* [Exercise materials]
(* ===== verification/Csum.v ===== *)
(** * lib/csum.c and udatapath/crc32.c: checksums

    The internet checksum and its incremental update, and the table-driven CRC
    with which the hash tables choose a bucket.  The theorems compare the first
    with arithmetic modulo 65535 and the second with bit-serial division. *)

From S2P Require Import Prelude.

Module Csum.

(** ** lib/csum.c *)

Definition csum_add16 (partial new : Z) : Z := u32 (partial + new).

Definition csum_add32 (partial new : Z) : Z := u32 (partial + (new >> 16) + (new .& 0xffff)).

(** The words of [data] are read in the byte order of the host; a trailing
    byte is added as it is. *)
Fixpoint csum_continue (partial : Z) (data : list Z) : Z :=
  match data with
  | a :: b :: data => csum_continue (csum_add16 partial (le_int [a; b])) data
  | [a] => u32 (partial + a)
  | [] => partial
  end.

Definition csum_finish (partial : Z) : Z :=
  u16 (Z.lnot (u32 ((partial .& 0xffff) + (partial >> 16)))).

Definition csum (data : list Z) : Z := csum_finish (csum_continue 0 data).

Definition recalc_csum16 (old_csum old_u16 new_u16 : Z) : Z :=
  let hc_complement := u16 (Z.lnot old_csum) in
  let m_complement := u16 (Z.lnot old_u16) in
  let m_prime := new_u16 in
  let sum := u32 (hc_complement + m_complement + m_prime) in
  let hc_prime_complement := u16 (u32 (sum + (sum >> 16))) in
  u16 (Z.lnot hc_prime_complement).

Definition recalc_csum32 (old_csum old_u32 new_u32 : Z) : Z :=
  recalc_csum16 (recalc_csum16 old_csum (u16 old_u32) (u16 new_u32))
    (u16 (old_u32 >> 16)) (u16 (new_u32 >> 16)).

(** ** udatapath/crc32.c *)

Definition CRC32_TABLE_BITS : nat := 8.
Definition CRC32_TABLE_SIZE : nat := 256.

Definition crc_step (polynomial reg : Z) : Z :=
  let topBit := truth (reg .& 0x80000000) in
  let reg := u32 (reg << 1) in
  if topBit then reg .^ polynomial else reg.

Definition crc32_init (polynomial : Z) : list Z :=
  (λ i, Nat.iter CRC32_TABLE_BITS (crc_step polynomial) (u32 (Z.of_nat i << 24)))
    <$> seq 0 CRC32_TABLE_SIZE.

Definition crc32_calculate (table : list Z) (data : list Z) : Z :=
  foldl (λ result byte,
    let top := (result >> 24) .^ byte in
    u32 (result << 8) .^ (table !!! Z.to_nat top)) 0 data.

(** ** Lemmas *)

Lemma land_ffff x : x .& 0xffff = x mod 65536.
Proof. change 0xffff with (Z.ones 16). by rewrite Z.land_ones. Qed.

Lemma shiftr_16 x : x >> 16 = x / 65536.
Proof. by rewrite Z.shiftr_div_pow2. Qed.

Lemma u16_lnot x : u16 (Z.lnot x) = 65535 - u16 x.
Proof. unfold u16, Z.lnot. zlia. Qed.

(** The one fold that [csum_finish] makes. *)
Definition fold16 (p : Z) : Z := p mod 65536 + p / 65536.

Lemma csum_finish_eq p : 0 <= p < 2 ^ 32 → csum_finish p = 65535 - fold16 p mod 65536.
Proof.
  intros Hp. unfold csum_finish, fold16. rewrite land_ffff, shiftr_16, u16_lnot.
  unfold u16, u32. rewrite (Z.mod_small (p mod 65536 + p / 65536)) by zlia. done.
Qed.

Lemma csum_continue_range p data : 0 <= p < 2 ^ 32 → 0 <= csum_continue p data < 2 ^ 32.
Proof.
  revert p. induction data as [data IH] using (induction_ltof1 _ length). intros p Hp.
  destruct data as [|a [|b data]]; simpl.
  - done.
  - apply u32_range.
  - apply IH; [unfold ltof; simpl; lia|]. apply u32_range.
Qed.

(** The sum of the 16-bit words of a list of bytes. *)
Fixpoint words (data : list Z) : Z :=
  match data with
  | a :: b :: data => le_int [a; b] + words data
  | [a] => a
  | [] => 0
  end.

Lemma words_range data :
  Forall is_byte data → 0 <= words data <= 32768 * Z.of_nat (length data) + 32768.
Proof.
  induction data as [data IH] using (induction_ltof1 _ length). intros Hd.
  destruct data as [|a [|b data]]; simpl.
  - lia.
  - inversion_clear Hd as [|? ? Ha _]. unfold is_byte in Ha. lia.
  - inversion_clear Hd as [|? ? Ha Hd']. inversion_clear Hd' as [|? ? Hb Hd].
    unfold is_byte in *.
    assert (0 <= words data <= 32768 * Z.of_nat (length data) + 32768)
      by (apply IH; [unfold ltof; simpl; lia|done]). lia.
Qed.

Lemma csum_continue_words p data :
  Forall is_byte data → 0 <= p → p + words data < 2 ^ 32 →
  csum_continue p data = p + words data.
Proof.
  revert p. induction data as [data IH] using (induction_ltof1 _ length). intros p Hd Hp Hs.
  destruct data as [|a [|b data]]; simpl in *.
  - lia.
  - inversion_clear Hd as [|? ? Ha _]. unfold is_byte in Ha.
    unfold u32. rewrite Z.mod_small by lia. done.
  - inversion_clear Hd as [|? ? Ha Hd']. inversion_clear Hd' as [|? ? Hb Hd].
    pose proof (words_range data Hd). unfold is_byte in *.
    unfold csum_add16, u32. simpl. rewrite (Z.mod_small (p + _)) by lia.
    rewrite IH; [lia|unfold ltof; simpl; lia|done|lia|lia].
Qed.

Lemma crc_top x : truth (x .& 0x80000000) = Z.testbit x 31.
Proof.
  unfold truth. change 0x80000000 with (2 ^ 31).
  destruct (Z.testbit x 31) eqn:E.
  - apply negb_true_iff, Z.eqb_neq. intros Hz.
    assert (Z.testbit (x .& 2 ^ 31) 31 = false) as Hb by (rewrite Hz; apply Z.bits_0).
    rewrite Z.land_spec, E, Z.pow2_bits_true in Hb by lia. discriminate.
  - apply negb_false_iff, Z.eqb_eq. apply Z.bits_inj'. intros n Hn.
    rewrite Z.land_spec, Z.bits_0. destruct (decide (n = 31)) as [->|].
    + by rewrite E.
    + rewrite Z.pow2_bits_false by lia. apply andb_false_r.
Qed.

Lemma u32_lxor x y : u32 (x .^ y) = u32 x .^ u32 y.
Proof. by apply mod_pow2_lxor. Qed.

Lemma u32_u32 x : u32 (u32 x) = u32 x.
Proof. unfold u32. by rewrite Z.mod_mod by lia. Qed.

Lemma crc_step_lxor poly x y : crc_step poly (x .^ y) = crc_step poly x .^ crc_step poly y.
Proof.
  unfold crc_step. cbv zeta. rewrite !crc_top, Z.lxor_spec, Z.shiftl_lxor, u32_lxor.
  destruct (Z.testbit x 31), (Z.testbit y 31); simpl; apply Z.bits_inj'; intros n _;
    rewrite !Z.lxor_spec; destruct (Z.testbit (u32 (x << 1)) n),
      (Z.testbit (u32 (y << 1)) n), (Z.testbit poly n); done.
Qed.

Lemma crc_steps_lxor poly n x y :
  Nat.iter n (crc_step poly) (x .^ y) =
    Nat.iter n (crc_step poly) x .^ Nat.iter n (crc_step poly) y.
Proof. induction n as [|n IH]; simpl; [done|]. by rewrite IH, crc_step_lxor. Qed.

(** A register whose top [n] bits are clear is only shifted by [n] steps. *)
Lemma crc_steps_low poly n x :
  (n ≤ 31)%nat → 0 <= x < 2 ^ (32 - Z.of_nat n) →
  Nat.iter n (crc_step poly) x = x << Z.of_nat n.
Proof.
  intros Hn Hx. induction n as [|n IH]; [by rewrite Z.shiftl_0_r|].
  assert (2 ^ (32 - Z.of_nat n) = 2 * 2 ^ (32 - Z.of_nat (S n))) as Hp.
  { rewrite <-Z.pow_succ_r by lia. f_equal. lia. }
  simpl Nat.iter. rewrite IH by lia. unfold crc_step. cbv zeta. rewrite crc_top.
  assert (Z.testbit (x << Z.of_nat n) 31 = false) as ->.
  { rewrite Z.shiftl_spec by lia. rewrite Z.bits_above_log2; [done|lia|].
    destruct (decide (x = 0)) as [->|]; [simpl; lia|]. apply Z.log2_lt_pow2; [lia|].
    replace (31 - Z.of_nat n) with (32 - Z.of_nat (S n)) by lia. lia. }
  rewrite Z.shiftl_shiftl by lia. replace (Z.of_nat n + 1) with (Z.of_nat (S n)) by lia.
  unfold u32. apply Z.mod_small. rewrite Z.shiftl_mul_pow2 by lia. split; [nia|].
  replace (2 ^ 32) with (2 ^ (32 - Z.of_nat (S n)) * 2 ^ Z.of_nat (S n)); [nia|].
  rewrite <-Z.pow_add_r by lia. f_equal. lia.
Qed.

(** One byte of bit-serial division: the byte enters at the top of the register. *)
Definition crc_byte (poly reg byte : Z) : Z :=
  Nat.iter 8 (crc_step poly) (reg .^ (byte << 24)).

Lemma crc_step_range poly x : 0 <= poly < 2 ^ 32 → 0 <= crc_step poly x < 2 ^ 32.
Proof.
  intros Hp. unfold crc_step. cbv zeta. pose proof (u32_range (x << 1)) as Hu.
  case_match; [|done]. assert (u32 (u32 (x << 1) .^ poly) = u32 (x << 1) .^ poly) as <-.
  { rewrite u32_lxor, u32_u32. f_equal. by apply Z.mod_small. }
  apply u32_range.
Qed.

Lemma crc_steps_range poly n x :
  0 <= poly < 2 ^ 32 → 0 <= x < 2 ^ 32 → 0 <= Nat.iter n (crc_step poly) x < 2 ^ 32.
Proof. intros Hp Hx. destruct n as [|n]; simpl; [done|]. by apply crc_step_range. Qed.

Lemma crc_table_entry poly k :
  0 <= k < 256 → crc32_init poly !!! Z.to_nat k = Nat.iter 8 (crc_step poly) (k << 24).
Proof.
  intros Hk. unfold crc32_init, CRC32_TABLE_SIZE, CRC32_TABLE_BITS.
  rewrite list_lookup_total_alt, list_lookup_fmap, lookup_seq_lt by lia.
  cbn [fmap option_fmap option_map from_option Nat.add id default].
  rewrite Z2Nat.id by lia. f_equal. unfold u32. apply Z.mod_small.
  rewrite Z.shiftl_mul_pow2 by lia. lia.
Qed.

Lemma crc_round poly r b :
  0 <= r < 2 ^ 32 → 0 <= b < 256 →
  u32 (r << 8) .^ (crc32_init poly !!! Z.to_nat ((r >> 24) .^ b)) = crc_byte poly r b.
Proof.
  intros Hr Hb.
  assert (0 <= r >> 24 < 2 ^ 8) as Hhi by (rewrite Z.shiftr_div_pow2 by lia; zlia).
  assert (0 <= (r >> 24) .^ b < 2 ^ 8) as Htop by (apply lxor_range; [lia|done|lia]).
  rewrite crc_table_entry by lia. unfold crc_byte.
  assert (r = ((r >> 24) << 24) .^ (r mod 2 ^ 24)) as Hsplit.
  { apply Z.bits_inj'. intros n Hn. rewrite Z.lxor_spec.
    destruct (decide (n < 24)).
    - by rewrite Z.shiftl_spec_low, Z.mod_pow2_bits_low by lia.
    - rewrite Z.shiftl_spec_high, Z.shiftr_spec, Z.mod_pow2_bits_high by lia.
      rewrite xorb_false_r. f_equal. lia. }
  rewrite Hsplit at 3.
  replace ((((r >> 24) << 24) .^ (r mod 2 ^ 24)) .^ (b << 24))
    with ((r mod 2 ^ 24) .^ (((r >> 24) .^ b) << 24)).
  2:{ by rewrite Z.shiftl_lxor, <-Z.lxor_assoc, (Z.lxor_comm (r mod 2 ^ 24)). }
  rewrite crc_steps_lxor. f_equal. rewrite crc_steps_low; [|lia|].
  - unfold u32. rewrite !Z.shiftl_mul_pow2 by lia. change (Z.of_nat 8) with 8. zlia.
  - change (2 ^ (32 - Z.of_nat 8)) with (2 ^ 24). zlia.
Qed.

Lemma crc_byte_range poly r b :
  0 <= poly < 2 ^ 32 → 0 <= crc_byte poly r b < 2 ^ 32.
Proof. intros Hp. unfold crc_byte. simpl Nat.iter. by apply crc_step_range. Qed.

Lemma crc_rounds poly r data :
  0 <= poly < 2 ^ 32 → 0 <= r < 2 ^ 32 → Forall is_byte data →
  let crc := foldl (λ r b, u32 (r << 8) .^ (crc32_init poly !!! Z.to_nat ((r >> 24) .^ b))) r data in
  crc = foldl (crc_byte poly) r data ∧ 0 <= crc < 2 ^ 32.
Proof.
  intros Hp. revert r. induction data as [|b data IH]; intros r Hr Hd; [done|].
  inversion_clear Hd as [|? ? Hb Hd']. cbv zeta. cbn [foldl]. rewrite crc_round by done.
  apply IH; [by apply crc_byte_range|done].
Qed.

(** ** Theorems *)

(** C29: the table-driven CRC is division of the data by the polynomial bit by
    bit, for every polynomial and all data, and so a function of them alone. *)
Theorem crc32_bitwise poly data :
  0 <= poly < 2 ^ 32 → Forall is_byte data →
  crc32_calculate (crc32_init poly) data = foldl (crc_byte poly) 0 data ∧
  0 <= crc32_calculate (crc32_init poly) data < 2 ^ 32.
Proof.
  intros Hp Hd. unfold crc32_calculate. apply crc_rounds; [done|lia|done].
Qed.

Lemma crc32_bitwise_witness :
  crc32_calculate (crc32_init 0x04C11DB7) [1; 2; 3] = foldl (crc_byte 0x04C11DB7) 0 [1; 2; 3].
Proof.
  apply (crc32_bitwise 0x04C11DB7 [1; 2; 3]).
  - lia.
  - repeat constructor; unfold is_byte; lia.
Defined.

(** [csum_finish] yields a checksum that complements its partial sum in
    ones-complement arithmetic exactly when the sum of the two halves does not
    carry: it folds the carries once where two folds are needed. *)
Theorem csum_finish_exact p :
  0 <= p < 2 ^ 32 → ((p + csum_finish p) mod 65535 = 0 ↔ fold16 p < 65536).
Proof. intros Hp. rewrite csum_finish_eq by done. unfold fold16. split; intros; zlia. Qed.

Lemma csum_finish_exact_witness : (0x1ffff + csum_finish 0x1ffff) mod 65535 = 0 ↔ fold16 0x1ffff < 65536.
Proof. apply csum_finish_exact. lia. Defined.

(** The checksum of up to 64 kB of data makes the ones-complement sum of
    the data and the checksum zero, unless the single fold carries. *)
Theorem csum_complements data :
  Forall is_byte data → Z.of_nat (length data) <= 65535 → fold16 (words data) < 65536 →
  (words data + csum data) mod 65535 = 0 ∧ 0 <= csum data < 65536.
Proof.
  intros Hd Hl Hf. pose proof (words_range data Hd). unfold csum.
  rewrite csum_continue_words by (done || lia). rewrite !Z.add_0_l.
  rewrite csum_finish_eq by lia. unfold fold16 in *. split; zlia.
Qed.

Lemma csum_complements_witness :
  (words [0x45; 0; 0; 20] + csum [0x45; 0; 0; 20]) mod 65535 = 0.
Proof.
  apply (csum_complements [0x45; 0; 0; 20]).
  - repeat constructor; unfold is_byte; lia.
  - vm_compute. discriminate.
  - vm_compute. reflexivity.
Defined.

Lemma recalc_csum16_eq c o n :
  0 <= c < 65536 → 0 <= o < 65536 → 0 <= n < 65536 →
  let sum := (65535 - c) + (65535 - o) + n in
  recalc_csum16 c o n = 65535 - (sum + sum / 65536) mod 65536.
Proof.
  intros Hc Ho Hn. cbv zeta. unfold recalc_csum16. cbv zeta.
  rewrite !u16_lnot, shiftr_16. unfold u16, u32.
  rewrite (Z.mod_small c), (Z.mod_small o) by lia.
  rewrite (Z.mod_small (65535 - c + (65535 - o) + n)) by lia.
  set (sum := 65535 - c + (65535 - o) + n). assert (0 <= sum <= 196605) by lia.
  rewrite (Z.mod_small (sum + sum / 65536)) by zlia. by rewrite Z.mod_mod.
Qed.

(** The incremental update of a checksum after one 16-bit field changes
    moves it by exactly the opposite of the field's change in ones-complement
    arithmetic, except when the intermediate sum is 0x1ffff, where the result
    is off by one. *)
Theorem recalc_csum16_exact c o n :
  0 <= c < 65536 → 0 <= o < 65536 → 0 <= n < 65536 →
  ((recalc_csum16 c o n + n) mod 65535 = (c + o) mod 65535 ↔
   (65535 - c) + (65535 - o) + n ≠ 0x1ffff) ∧ 0 <= recalc_csum16 c o n < 65536.
Proof.
  intros Hc Ho Hn. rewrite recalc_csum16_eq by done.
  split; [split; [intros H E|intros Hne]|]; zlia.
Qed.

Lemma recalc_csum16_exact_witness :
  (recalc_csum16 0xdd2f 0x5555 0x3285 + 0x3285) mod 65535 = (0xdd2f + 0x5555) mod 65535.
Proof. apply (recalc_csum16_exact 0xdd2f 0x5555 0x3285); lia. Defined.

End Csum.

* [Work task] Search the entries above for the word "Defined", and copy every line where it occurs.

* [Solution for this problem]
Defined.
Proof. apply csum_finish_exact. lia. Defined.
Defined.
Proof. apply (recalc_csum16_exact 0xdd2f 0x5555 0x3285); lia. Defined.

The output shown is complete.